A `.trae/` configuration suite turns team coding standards into machine-enforceable constraints for AI-assisted development. Rules files injected into every conversation prevent cross-layer calls—handlers cannot touch databases, services cannot import HTTP frameworks. Two skills, `/gen-plan` and `/layer-check`, standardize planning and dependency validation, while two subagents with independent context windows automatically review plans for technical risk and run compilation, test, and compliance checks before merge requests.
The system targets five common AI-coding failures: layer confusion, inconsistent quality, missing planning, context-window pollution, and style drift across developers. A `hooks.json` file injects a specification reminder on every user message, and a `layer_rules.json` configuration defines 29 layer mappings with hard BLOCK rules for the four core DDD layers.
A complete workflow walks through adding an alert query endpoint: verbal requirement, plan generation, automated plan review, administrator sign-off, rule-guided coding, layer check, automated test-compliance scan, and MR submission. The spec also catalogs existing technical debt—config importing rag internals, middleware depending on repositories—that new code must not replicate.
The architecture treats the AI as an unreliable junior developer who needs guardrails, not a partner who can be trusted with a single prompt. Rules, skills, subagents, and hooks each close a different failure mode.
Splitting plan review and test compliance into subagents with independent context windows solves a real problem: long analysis tasks that would otherwise eat the main conversation's token budget and dilute attention on the actual coding task.
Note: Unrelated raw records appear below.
(** The schema build only queries tool catalogues and leaves the client
    as it is. *)
Lemma available_tools_loop_log c items :
  forall acc st r st',
    available_tools_loop c items acc st = (r, st') ->
    mcp_client st' = mcp_client st
    /\ exists evs, log st' = log st ++ evs /\ schema_queries evs.
Proof.
  induction items as [|[name session] items IH]; intros acc st r st' H.
  - inversion H; subst. split; [reflexivity|].
    exists []. rewrite app_nil_r. split; [reflexivity|constructor].
  - simpl in H. destruct (negb (is_active c name)).
    + apply IH in H. exact H.
    + unfold bind, await in H.
      destruct (session_list_tools session (world st)) as [[e|tools] w].
      * inversion H; subst. split; [reflexivity|].
        exists [EvListTools session]. split; [reflexivity|].
        constructor; [reflexivity|constructor].
      * apply IH in H. destruct H as [Hc [evs [Hlog Hq]]].
        split; [exact Hc|].
        exists (EvListTools session :: evs). split.
        -- rewrite Hlog. simpl. rewrite <- app_assoc. reflexivity.
        -- constructor; [reflexivity|exact Hq].
Qed.

(** After a first reply has been obtained, the log holds the catalogue
    queries and then the one call of the model. *)
Lemma phase1_log cl mid msgs st msg st1 :
  phase1 cl mid msgs st = (inr msg, st1) ->
  mcp_client st1 = mcp_client st
  /\ exists evs tools,
       log st1 = log st ++ evs ++ [EvChat cl (phase1_request mid msgs tools)]
       /\ schema_queries evs.
Proof.
  unfold phase1, bind, self, call, lift, raised, ret. intros H.
  destruct (available_tools_loop (mcp_client st) (sessions (mcp_client st))
              [] st) as [[e|tools] st0] eqn:Hloop; [discriminate H|].
  apply available_tools_loop_log in Hloop.
  destruct Hloop as [Hc [evs [Hlog Hq]]].
  destruct (completions_create cl (phase1_request mid msgs tools)
              (world st0)) as [[e|completion] w]; [discriminate H|].
  destruct (first_item (choices completion)) as [e|choice];
    [discriminate H|].
  inversion H; subst. simpl. split; [exact Hc|].
  exists evs, tools. rewrite Hlog, <- app_assoc. split; [reflexivity|exact Hq].
Qed.

Lemma chat_calls_phase1 l evs ev :
  schema_queries evs -> is_chat ev = true ->
  chat_calls (l ++ evs ++ [ev]) = chat_calls l + 1.
Proof.
  intros Hq Hev. unfold chat_calls.
  rewrite !filter_app, (schema_queries_no_chat Hq). simpl. rewrite Hev.
  rewrite length_app. reflexivity.
Qed.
The `layer_rules.json` design is pragmatic—only four core DDD layers get hard BLOCK rules, while infrastructure layers get a softer `needs-review` flag. Over-constraining before a DDD refactoring is complete would create false positives that developers learn to ignore.
Cataloging existing technical debt inside the spec itself, with a rule that new code must not repeat those patterns, turns the spec into a living document that tightens over time rather than a one-time write-up.